In broad terms, leg pain is treated with passive therapies and low back pain with active conservative therapy. Often, as sciatica goes away then patients are left with back pain that then responds to active therapy.


These may be used to treat low back pain or leg pain/sciatica.

These may be diagnostic or therapeutic or both. Diagnostic is when we use them to confirm if a particular disc prolapse is the cause of the pain. Therapeutic is when the prime aim is to make you better.

Most commonly the injections are steroid-based, though there are many other types. They aim to take the inflammation and swelling away.

They may be given to the:

  • Nerve root canal where they go over the disc as well.
  • The facet joint.
  • The epidural space where they have a more general effect over several levels.

The classic time to use them is if the pain is so severe that conservative therapy, and particularly active conservative therapy is not possible.

They are used in many other settings but this is the common one.

They may be guided by X-rays or the CT scanner.


There are two broad groups of surgery which relate to their aims:

Surgery to relieve low back pain
Surgery to relieve leg pain

Surgery for back pain has to correct the structural problem in the spine. It often involves the removal of whole discs and part of the bones. These often have to be replaced with bone grafts and instrumentation such as screws, rods or artificial discs. By its nature, it is major surgery with some risks and a significant failure rate.

Surgery for leg pain is, by contrast, usually keyhole, has as its sole aim to relieve nerve pressure and thus once the offending part of the disc is removed the rest may be left. There is no need for major incisions or reconstruction with screws and rods etc.

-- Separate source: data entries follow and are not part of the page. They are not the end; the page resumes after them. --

(** [_timelineRangeChangedHandler] *)
Definition _timelineRangeChangedHandler (properties : TimelineRangeChange) : M unit :=
  if negb (byUser properties) then ret tt
  else
    _removeTargetBar ;;
    let* this := gets id in
    match hass this, cameras this with
    | Some hass_, Some _ =>
        let prefetchedWindow := _getPrefetchWindow (range properties) in
        source_refresh hass_ prefetchedWindow ;;
        let* this := gets id in
        match _timeline this, view this with
        | Some timeline_, Some view_ =>
            if negb (areRecordingQueries (query view_)) then
              let newView :=
                _createViewWithEventMediaQuery this
                  (_createEventMediaQuerys this (Some (getWindow timeline_)))
                  None None in
              match newView with
              | Some newView =>
                  match queryResults newView with
                  | Some newResults =>
                      if negb (default false
                                 ((fun r => isSupersetOf r newResults) <$>
                                    queryResults view_))
                      then
                        dispatchChangeEvent
                          (mergeInContext (_setWindowInContext this None) newView)
                      else ret tt
                  | None => ret tt
                  end
              | None => ret tt
              end
            else ret tt
        | _, _ => ret tt
        end
    | _, _ => ret tt
    end.
Lemma strings_of_strings (ts : list str) : strings_of (map VStr ts) = Some ts.
Proof.
  induction ts as [|t ts IH]; trivial.
  cbn [map strings_of]. now rewrite IH.
Qed.

(** X11: a content that the Gemini provider takes from an answer is not
    empty and has no whitespace at either end. *)
Theorem gemini_content_returned (data : value) (content : str) :
  gemini_content data = Returns content ->
  content <> [] /\ trimmed content.
Proof.
  unfold gemini_content.
  destruct (value_get data _ _) as [candidates|]; [|discriminate].
  destruct (negb (value_truthy candidates)); [discriminate|].
  destruct (value_first candidates) as [candidate|]; [|discriminate].
  destruct (value_get candidate _ _) as [content_value|]; [|discriminate].
  destruct (value_get content_value _ _) as [parts|]; [|discriminate].
  destruct (value_iter parts) as [items|]; [|discriminate].
  destruct (text_parts_of items) as [text_parts|]; [|discriminate].
  destruct (strings_of text_parts) as [texts|]; [|discriminate].
  cbv zeta. destruct (strip (join [NL] texts)) as [|c r] eqn:E.
  - discriminate.
  - cbn [truthy negb]. intros H. injection H as <-. split; [discriminate|].
    unfold trimmed. rewrite <- E. apply strip_idem.
Qed.

(** X12: from an answer whose first candidate holds texts, the provider
    takes these texts joined by line ends and stripped, whatever the
    further candidates are, and raises [AIError] when nothing but
    whitespace is left. *)
Theorem gemini_content_of_texts (ts : list str) (others : list value) :
  gemini_content (gemini_answer ts others)
  = if truthy (strip (join [NL] ts))
    then Returns (strip (join [NL] ts))
    else Raises (AIError GEMINI_NO_CONTENT).
Proof.
  unfold gemini_content, gemini_answer.
  change (value_get (VDict [(lit "candidates", ?v)]) (lit "candidates") ?d)
    with (@Returns python_error value v).
  cbv iota. cbn [value_truthy truthy negb value_first].
  change (value_get (VDict [(lit "content", ?v)]) (lit "content") ?d)
    with (@Returns python_error value v).
  cbv iota.
  change (value_get (VDict [(lit "parts", ?v)]) (lit "parts") ?d)
    with (@Returns python_error value v).
  cbv iota. cbn [value_iter].
  rewrite text_parts_of_text_parts, strings_of_strings. cbv zeta.
  now destruct (truthy (strip (join [NL] ts))).
Qed.

End GeminiAnswer.

(** X11, at an answer with one text. *)
Lemma gemini_content_returned_witness :
  lit "x = 1" <> [] /\ trimmed (lit "x = 1").
Proof.
  exact (gemini_content_returned (gemini_answer [lit " x = 1 "] [])
           (lit "x = 1") eq_refl).
Defined.

(** ** The video of a rendering *)

Section RenderedVideo.

Lemma max_by_in {A : Type} (key : A -> Z) (x : A) (l : list A) :
  In (max_by key x l) (x :: l).
Proof.
  revert x; induction l as [|y l IH]; intros x; [now left|].
  cbn [max_by]. destruct (IH (if (key x <? key y)%Z then y else x)) as [H|H].
  - rewrite <- H. destruct (key x <? key y)%Z; [right|]; now left.
  - right. now right.
Qed.

Lemma max_by_ge_first {A : Type} (key : A -> Z) (x : A) (l : list A) :
  (key x <= key (max_by key x l))%Z.
Proof.
  revert x; induction l as [|y l IH]; intros x; cbn [max_by]; [lia|].
  specialize (IH (if (key x <? key y)%Z then y else x)).
  destruct (Z.ltb_spec (key x) (key y)); lia.
Qed.

Lemma max_by_ge {A : Type} (key : A -> Z) (x : A) (l : list A) (y : A) :
  In y (x :: l) -> (key y <= key (max_by key x l))%Z.
Proof.
  revert x; induction l as [|z l IH]; intros x.
  - intros [E|[]]. subst y. cbn [max_by]. lia.
  - intros [E|[E|H]]; cbn [max_by].
    + subst y.
      pose proof (max_by_ge_first key (if (key x <? key z)%Z then z else x) l).
      destruct (Z.ltb_spec (key x) (key z)); lia.
    + subst y.
      pose proof (max_by_ge_first key (if (key x <? key z)%Z then z else x) l).
      destruct (Z.ltb_spec (key x) (key z)); lia.
    + apply IH. now right.
Qed.

(** What [rglob("render.mp4")] finds is named [render.mp4], and
    [rglob("*.mp4")] finds it too. *)
Lemma rglob_render_found (output_dir : node) (p : Path) :
  In p (rglob_render output_dir) ->
  name p = lit "render.mp4" /\ In p (rglob_mp4 output_dir).
Proof.
  unfold rglob_render, rglob_mp4. rewrite !in_flat_map.
  intros [d [Hd Hp]]. unfold child in Hp.
  destruct (find _ (entries (snd d))) as [e|] eqn:E; [|destruct Hp].
  destruct Hp as [<-|[]]. apply find_some in E as [Hin He].
  apply str_eqb_eq in He. split.
  - unfold name. apply last_last.
  - exists d. split; trivial. apply in_map_iff. exists e. split.
    + now rewrite <- He.
    + apply filter_In. split; trivial. now rewrite <- He.
Qed.


(** X14: the video that the renderer returns is an entry under the output
    directory whose name ends with [.mp4]; it is named [render.mp4] when
    any entry is, and among these, or among all of them when none is named
    so, none was modified later. *)
Theorem run_manim_latest
        (ended : process_end) (output_dir : node) (st_mtime : Path -> Z)
        (timeout : Z) (latest : Path) :
  run_manim ended output_dir st_mtime timeout = Return latest ->
  In latest (rglob_mp4 output_dir) /\
  (rglob_render output_dir <> [] ->
   In latest (rglob_render output_dir) /\ name latest = lit "render.mp4") /\
  (forall p, In p (rglob_render output_dir) ->
             (st_mtime p <= st_mtime latest)%Z) /\
  (rglob_render output_dir = [] ->
   forall p, In p (rglob_mp4 output_dir) ->
             (st_mtime p <= st_mtime latest)%Z).
Proof.
  unfold run_manim. destruct ended as [|returncode stdout stderr];
    [discriminate|].
  destruct (negb (returncode =? 0)%Z); [discriminate|]. cbv zeta.
  destruct (rglob_render output_dir) as [|r rs] eqn:Er; cbn [truthy negb].
  - destruct (rglob_mp4 output_dir) as [|q qs] eqn:Eq; [discriminate|].
    intros H. injection H as <-. split; [apply max_by_in|].
    split; [intros H; now elim H|]. split; [intros p []|].
    intros _ p Hp. now apply max_by_ge.
  - intros H. injection H as <-.
    assert (Hin : In (max_by st_mtime r rs) (rglob_render output_dir)).
    { rewrite Er. apply max_by_in. }
    destruct (rglob_render_found output_dir _ Hin) as [Hname Hmp4].
    split; trivial. split; [intros _; rewrite <- Er; now split|].
    split; [|discriminate]. intros p Hp. now apply max_by_ge.
Qed.

End RenderedVideo.

(** X14, at an output directory with two videos, the first one newer. *)
Lemma run_manim_latest_witness :
  In [lit "a.mp4"] (rglob_mp4 (Dir [(lit "a.mp4", File); (lit "b.mp4", File)]))
  /\ (forall p,
        In p (rglob_mp4 (Dir [(lit "a.mp4", File); (lit "b.mp4", File)])) ->
        ((if str_eqb (name p) (lit "a.mp4") then 2 else 1) <= 2)%Z).
Proof.
  destruct (run_manim_latest (CompletedProcess 0 [] [])
              (Dir [(lit "a.mp4", File); (lit "b.mp4", File)])
              (fun p => if str_eqb (name p) (lit "a.mp4") then 2 else 1)%Z
              600%Z [lit "a.mp4"] eq_refl) as (H1 & _ & _ & H4).
  split; [exact H1 | exact (H4 eq_refl)].
Defined.

(** ** The segments of the database *)

Section Segments.

Import database.

Implicit Types (db : Database) (row seg : Segment) (w : str).

Lemma str_eqb_refl (a : str) : str_eqb a a = true.
Proof. now apply str_eqb_eq. Qed.
(** ** The bytes the patterns allow *)
Definition plain (c : ascii) : Prop := 33 <= ord c <= 126 ∧ ord c ≠ 47 ∧ ord c ≠ 63 ∧ ord c ≠ 35.
Lemma plain_graphic c : plain c → graphic c.
Proof. unfold plain, graphic. lia. Qed.
Lemma lower_plain c : is_lower c = true → plain c.
Proof. unfold is_lower, plain. rewrite bool_decide_eq_true. lia. Qed.
Lemma letter_plain c : is_letter c = true → plain c.
Proof. unfold is_letter, is_upper, is_lower, plain. rewrite orb_true_iff, !bool_decide_eq_true. lia. Qed.
Lemma alnum_plain c : is_alnum c = true → plain c.
Proof. unfold is_alnum. rewrite orb_true_iff. intros [Hc|Hc]; [by apply letter_plain|]. revert Hc. unfold is_digit, plain. rewrite bool_decide_eq_true. lia. Qed.
Lemma or_one_of_plain f s c : (∀ c, f c = true → plain c) → Forall plain (to_l s) → or_one_of f s c = true → plain c.
Proof.
  unfold or_one_of, one_of. rewrite list.Forall_forall, orb_true_iff, bool_decide_eq_true. intros Hf Hs [?|?]; auto.
Qed.
Lemma lit_plain s : Forall plain (to_l s) → within plain (Lit s).
Proof. unfold Lit. induction 1 as [|c l Hc _ IH]; simpl; [done|]. split; [|done]. by intros d <-%Ascii.eqb_eq. Qed.

Ltac plain_list := repeat constructor; unfold plain; vm_compute; intuition congruence.
Ltac plain_class :=
  match goal with
  | |- within plain (Lit _) => apply lit_plain; plain_list
  | |- within plain (Chr _) => intros ? <-%Ascii.eqb_eq; unfold plain; vm_compute; intuition congruence
  | |- within plain (Upto _ _) => apply within_upto; plain_class
  | |- within plain (Cls is_lower) => exact lower_plain
  | |- within plain (Cls is_letter) => exact letter_plain
  | |- within plain (Cls is_alnum) => exact alnum_plain
  | |- within plain (Cls (or_one_of _ _)) => intros ?; apply or_one_of_plain; [exact alnum_plain|plain_list]
  | |- within plain (Seq _ _) => split; plain_class
  | |- within plain (Star ?r) => change (within plain r); plain_class
  | |- within plain Eps => exact I
  | |- within plain (Alt _ _) => split; plain_class
  | |- within plain _ => hnf; plain_class
  end.
Lemma did_plain d : matches didRegex (to_l d) → Forall plain (to_l d).
Proof. intros Hm. apply (within_matches _ _ _ Hm). unfold didRegex, Plus. plain_class. Qed.
Lemma nsid_plain d : matches nsidRegex (to_l d) → Forall plain (to_l d).
Proof. intros Hm. apply (within_matches _ _ _ Hm). unfold nsidRegex, Plus, name_rest, Opt. plain_class. Qed.
Lemma key_plain d : matches recordKeyRegex (to_l d) → Forall plain (to_l d).
Proof. intros Hm. apply (within_matches _ _ _ Hm). unfold recordKeyRegex, key_char. plain_class. Qed.
Lemma plain_trimmed s : Forall plain (to_l s) → TrimSpace s = s.
Proof. intros Hs. apply TrimSpace_graphic. eapply Forall_impl; [apply plain_graphic|exact Hs]. Qed.
(* ===== verification/Base64.v ===== *)
(** * encoding/base64

    The padded standard encoding ([StdEncoding]), its raw variant without padding
    and the URL alphabet, as the references of internal/ssb/refs use them.
    Decoding is the lenient one of Go: line breaks are skipped and the unused low
    bits of the last digit are ignored. *)
From S2P Require Import Prelude GoStr GoBytes.
#[local] Open Scope list_scope.
#[local] Open Scope Z_scope.

Record alphabet := { chars : string; padded : bool }.
Definition letters : string := "ABCDEFGHIJKLMNOPQRSTUVWXYZabcdefghijklmnopqrstuvwxyz0123456789"%string.
Definition StdEncoding : alphabet := {| chars := (letters +:+ "+/")%string; padded := true |}.
Definition URLEncoding : alphabet := {| chars := (letters +:+ "-_")%string; padded := true |}.
Definition RawStdEncoding : alphabet := {| chars := (letters +:+ "+/")%string; padded := false |}.

Definition pad : ascii := "="%char.
Definition digit (a : alphabet) (v : Z) : ascii := nth (Z.to_nat (v mod 64)) (to_l (chars a)) pad.
Definition value (a : alphabet) (c : ascii) : option Z :=
  Z.of_nat ∘ fst <$> list_find (c =.) (to_l (chars a)).

(** [EncodeToString] *)
Fixpoint encode (a : alphabet) (l : bytes) : list ascii :=
  match l with
  | [] => []
  | [x] =>
      let v := ord x * 65536 in
      [digit a (v / 262144); digit a (v / 4096)] ++ (if padded a then [pad; pad] else [])
  | [x; y] =>
      let v := ord x * 65536 + ord y * 256 in
      [digit a (v / 262144); digit a (v / 4096); digit a (v / 64)] ++ (if padded a then [pad] else [])
  | x :: y :: z :: l =>
      let v := ord x * 65536 + ord y * 256 + ord z in
      digit a (v / 262144) :: digit a (v / 4096) :: digit a (v / 64) :: digit a v :: encode a l
  end.
Definition EncodeToString (a : alphabet) (l : bytes) : string := of_l (encode a l).

(** [DecodeString]: quantum by quantum, over the input without line breaks. *)
Definition one_byte (p q : Z) : bytes := [chr ((p * 262144 + q * 4096) / 65536)].
Definition two_bytes (p q r : Z) : bytes :=
  let v := p * 262144 + q * 4096 + r * 64 in [chr (v / 65536); chr (v / 256)].
Definition three_bytes (p q r s : Z) : bytes :=
  let v := p * 262144 + q * 4096 + r * 64 + s in [chr (v / 65536); chr (v / 256); chr v].

Fixpoint decode (a : alphabet) (l : list ascii) : option bytes :=
  match l with
  | [] => Some []
  | [c; d] =>
      if padded a then None else p ← value a c; q ← value a d; Some (one_byte p q)
  | [c; d; e] =>
      if padded a then None
      else p ← value a c; q ← value a d; r ← value a e; Some (two_bytes p q r)
  | c :: d :: e :: f :: rest =>
      p ← value a c; q ← value a d;
      match value a e, value a f with
      | Some r, Some s => out ← decode a rest; Some (three_bytes p q r s ++ out)
      | Some r, None =>
          if padded a && bool_decide (f = pad) && bool_decide (rest = [])
          then Some (two_bytes p q r) else None
      | None, _ =>
          if padded a && bool_decide (e = pad) && bool_decide (f = pad) && bool_decide (rest = [])
          then Some (one_byte p q) else None
      end
  | _ => None
  end.
Definition line_break (c : ascii) : bool := bool_decide (c = "010"%char) || bool_decide (c = "013"%char).
Definition DecodeString (a : alphabet) (s : string) : option bytes :=
  decode a (List.filter (λ c, negb (line_break c)) (to_l s)).

(** ** Alphabets *)
Definition plain (c : ascii) : bool :=
  negb (line_break c) && negb (bool_decide (c = "."%char)) && negb (ws1 c) && bool_decide (ord c < 128).
Class Alphabet (a : alphabet) := {
  value_digits : Forall (λ v, value a (digit a v) = Some v) (seqZ 0 64);
  value_pad : value a pad = None;
  chars_plain : Forall (λ c, plain c = true) (pad :: to_l (chars a));
}.
Ltac alphabet_laws := split; [apply (bool_decide_unpack _); vm_compute; exact I|vm_compute; reflexivity|apply (bool_decide_unpack _); vm_compute; exact I].
#[export] Instance std_alphabet : Alphabet StdEncoding.
Proof. alphabet_laws. Qed.
#[export] Instance url_alphabet : Alphabet URLEncoding.
Proof. alphabet_laws. Qed.
#[export] Instance raw_alphabet : Alphabet RawStdEncoding.
Proof. alphabet_laws. Qed.

(** The four digits of a 24 bit group. *)
Lemma digits_of v : 0 <= v < 2 ^ 24 →
  (v / 262144) mod 64 * 262144 + (v / 4096) mod 64 * 4096 + (v / 64) mod 64 * 64 + v mod 64 = v.
Proof. change (2 ^ 24) with 16777216. intros Hv. Z.to_euclidean_division_equations. lia. Qed.
Lemma digits_high v : 0 <= v < 2 ^ 24 → v mod 64 = 0 →
  (v / 262144) mod 64 * 262144 + (v / 4096) mod 64 * 4096 + (v / 64) mod 64 * 64 = v.
Proof. intros Hv E. pose proof (digits_of v Hv). lia. Qed.
Lemma digits_top v : 0 <= v < 2 ^ 24 → v mod 4096 = 0 →
  (v / 262144) mod 64 * 262144 + (v / 4096) mod 64 * 4096 = v.
Proof. change (2 ^ 24) with 16777216. intros Hv E. Z.to_euclidean_division_equations. lia. Qed.
Lemma chr_eq v c : v mod 256 = ord c → chr v = c.
Proof. intros E. apply ord_inj. by rewrite ord_chr_mod. Qed.

Section RoundTrip.
Context (a : alphabet) {ok : Alphabet a}.

Lemma value_digit v : value a (digit a v) = Some (v mod 64).
Proof.
  pose proof value_digits as H. rewrite list.Forall_forall in H.
  pose proof (Z.mod_pos_bound v 64 ltac:(lia)).
  rewrite <-(H (v mod 64)) by (apply elem_of_seqZ; lia).
  unfold digit. by rewrite Zmod_mod.
Qed.

Lemma list3_ind (P : bytes → Prop) :
  P [] → (∀ x, P [x]) → (∀ x y, P [x; y]) → (∀ x y z l, P l → P (x :: y :: z :: l)) → ∀ l, P l.
Proof. intros H0 H1 H2 H3. fix IH 1. intros [|x [|y [|z l]]]; [apply H0|apply H1|apply H2|apply H3, IH]. Qed.

Lemma one_byte_digits x : let v := ord x * 65536 in
  one_byte ((v / 262144) mod 64) ((v / 4096) mod 64) = [x].
Proof.
  intros v. pose proof (ord_bound x). unfold one_byte, v. f_equal. apply chr_eq.
  rewrite digits_top by (lia || (Z.to_euclidean_division_equations; lia)). rewrite Z.div_mul by lia. apply Z.mod_small. lia.
Qed.
Lemma two_bytes_digits x y : let v := ord x * 65536 + ord y * 256 in
  two_bytes ((v / 262144) mod 64) ((v / 4096) mod 64) ((v / 64) mod 64) = [x; y].
Proof.
  intros v. pose proof (ord_bound x). pose proof (ord_bound y). unfold two_bytes, v.
  rewrite digits_high by (lia || (Z.to_euclidean_division_equations; lia)).
  f_equal; [|f_equal]; apply chr_eq; Z.to_euclidean_division_equations; lia.
Qed.
Lemma three_bytes_digits x y z : let v := ord x * 65536 + ord y * 256 + ord z in
  three_bytes ((v / 262144) mod 64) ((v / 4096) mod 64) ((v / 64) mod 64) (v mod 64) = [x; y; z].
Proof.
  intros v. pose proof (ord_bound x). pose proof (ord_bound y). pose proof (ord_bound z).
  unfold three_bytes, v. rewrite digits_of by lia.
  f_equal; [|f_equal; [|f_equal]]; apply chr_eq; Z.to_euclidean_division_equations; lia.
Qed.

Lemma decode_encode l : decode a (encode a l) = Some l.
Proof.
  induction l as [|x|x y|x y z l IH] using list3_ind; [done| | |].
  - cbn [encode]. destruct (padded a) eqn:Hp; cbn [app decode]; rewrite ?Hp, ?value_digit; cbn [mbind option_bind].
    + rewrite value_pad. simpl. by rewrite one_byte_digits.
    + by rewrite one_byte_digits.
  - cbn [encode]. destruct (padded a) eqn:Hp; cbn [app decode]; rewrite ?Hp, !value_digit; cbn [mbind option_bind].
    + rewrite value_pad. simpl. by rewrite two_bytes_digits.
    + by rewrite two_bytes_digits.
  - cbn [encode decode]. rewrite !value_digit. cbn [mbind option_bind]. rewrite IH. cbn [mbind option_bind].
    by rewrite three_bytes_digits.
Qed.

Lemma digit_elem v : digit a v ∈ pad :: to_l (chars a).
Proof.
  unfold digit. destruct (nth_in_or_default (Z.to_nat (v mod 64)) (to_l (chars a)) pad) as [H|H].
  - right. by apply list_elem_of_In.
  - rewrite H. left.
Qed.
Lemma digit_plain v : plain (digit a v) = true.
Proof. pose proof chars_plain as H. rewrite list.Forall_forall in H. apply H, digit_elem. Qed.

Lemma encode_plain l : Forall (λ c, plain c = true) (encode a l).
Proof.
  induction l as [|x|x y|x y z l IH] using list3_ind; cbn [encode]; [constructor| | |].
  - constructor; [apply digit_plain|]. constructor; [apply digit_plain|]. destruct (padded a); repeat constructor.
  - do 3 (constructor; [apply digit_plain|]). destruct (padded a); repeat constructor.
  - do 4 (constructor; [apply digit_plain|]). done.
Qed.

Lemma plain_filter l : Forall (λ c, plain c = true) l → List.filter (λ c, negb (line_break c)) l = l.
Proof.
  induction 1 as [|c l Hc _ IH]; [done|]. simpl. unfold plain in Hc.
  destruct (line_break c); [done|]. simpl. by rewrite IH.
Qed.

(** What is encoded decodes to the same bytes. *)
Lemma decode_string_encode l : DecodeString a (EncodeToString a l) = Some l.
Proof.
  unfold DecodeString, EncodeToString. rewrite to_of_l, plain_filter by apply encode_plain.
  apply decode_encode.
Qed.
End RoundTrip.
(** The entry a placeholder leaves in the defer reason: none when it is absent,
    blank or resolved. *)
Definition left_unresolved (lookupURI lookupDID : string → string) (m : msg) (k : string)
    : option string :=
  s ← str_at m k;
  if blank s || negb (bool_decide (lookup_for lookupURI lookupDID k s = ""))
  then None else Some (k +:+ "=" +:+ s).

Lemma str_at_wf m k : placeholders_wf m → k ∈ unresolved_keys →
  (str_at m k = None ∧ m !! k = None) ∨ ∃ s, str_at m k = Some s ∧ m !! k = Some (VStr s).
Proof.
  intros Hwf Hk. unfold str_at. destruct (m !! k) as [v|] eqn:E; [|by left].
  destruct (Hwf k v Hk E) as [s ->]. right. eauto.
Qed.

Lemma omap_ext_in {A B} (f g : A → option B) (l : list A) :
  (∀ x, x ∈ l → f x = g x) → omap f l = omap g l.
Proof.
  induction l as [|x l IH]; intros Hfg; [done|]. cbn. rewrite Hfg by set_solver.
  case_match; [f_equal|]; apply IH; set_solver.
Qed.

Lemma unresolved_replace m lookupURI lookupDID :
  placeholders_wf m →
  UnresolvedATProtoRefs (ReplaceATProtoRefs m lookupURI lookupDID) =
    omap (left_unresolved lookupURI lookupDID m) unresolved_keys.
Proof.
  intros Hwf. apply omap_ext_in. intros k Hk.
  unfold unresolved_entry, left_unresolved, lookup_for. rewrite replace_lookup by done.
  destruct (str_at_wf m k Hwf Hk) as [[-> ->]|(s & -> & Hs)]; [done|]. simpl.
  case_bool_decide; simpl; [|by rewrite orb_true_r].
  rewrite Hs. simpl. by rewrite orb_false_r.
Qed.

Surgery for leg pain is therefore simpler and more common than surgery for back pain.

What operations are there for sciatica?

There are essentially three techniques in use.

  1. Keyhole Open Microdiscectomy
  2. Percutaneous discectomy
  3. Transforaminal endoscopic discectomy

For a detailed account of microdiscectomy, please refer to our “mother” website at The Spine Surgery London. This is a very acceptable technique and for some of you is the preferred option. visit The Spine Surgery London website for details.

The whole concept of The Spine Surgery London is that all techniques we have faith in are available and you get the best one for your particular problem. Here at London Endoscopic Spine Surgery we naturally focus on the endoscopic method. However, if in our view an alternative non-operative route is more appropriate, we provide it. Likewise, if you are more suited to another type of operation we will offer it first. Very often there are pros and cons which need to be weighed up.

We do not offer percutaneous discectomy as the cases it has been successful with may either be managed by conservative techniques or, in our view, more successfully treated with the other two types of surgery - transforaminal endoscopic surgery or microdiscectomy.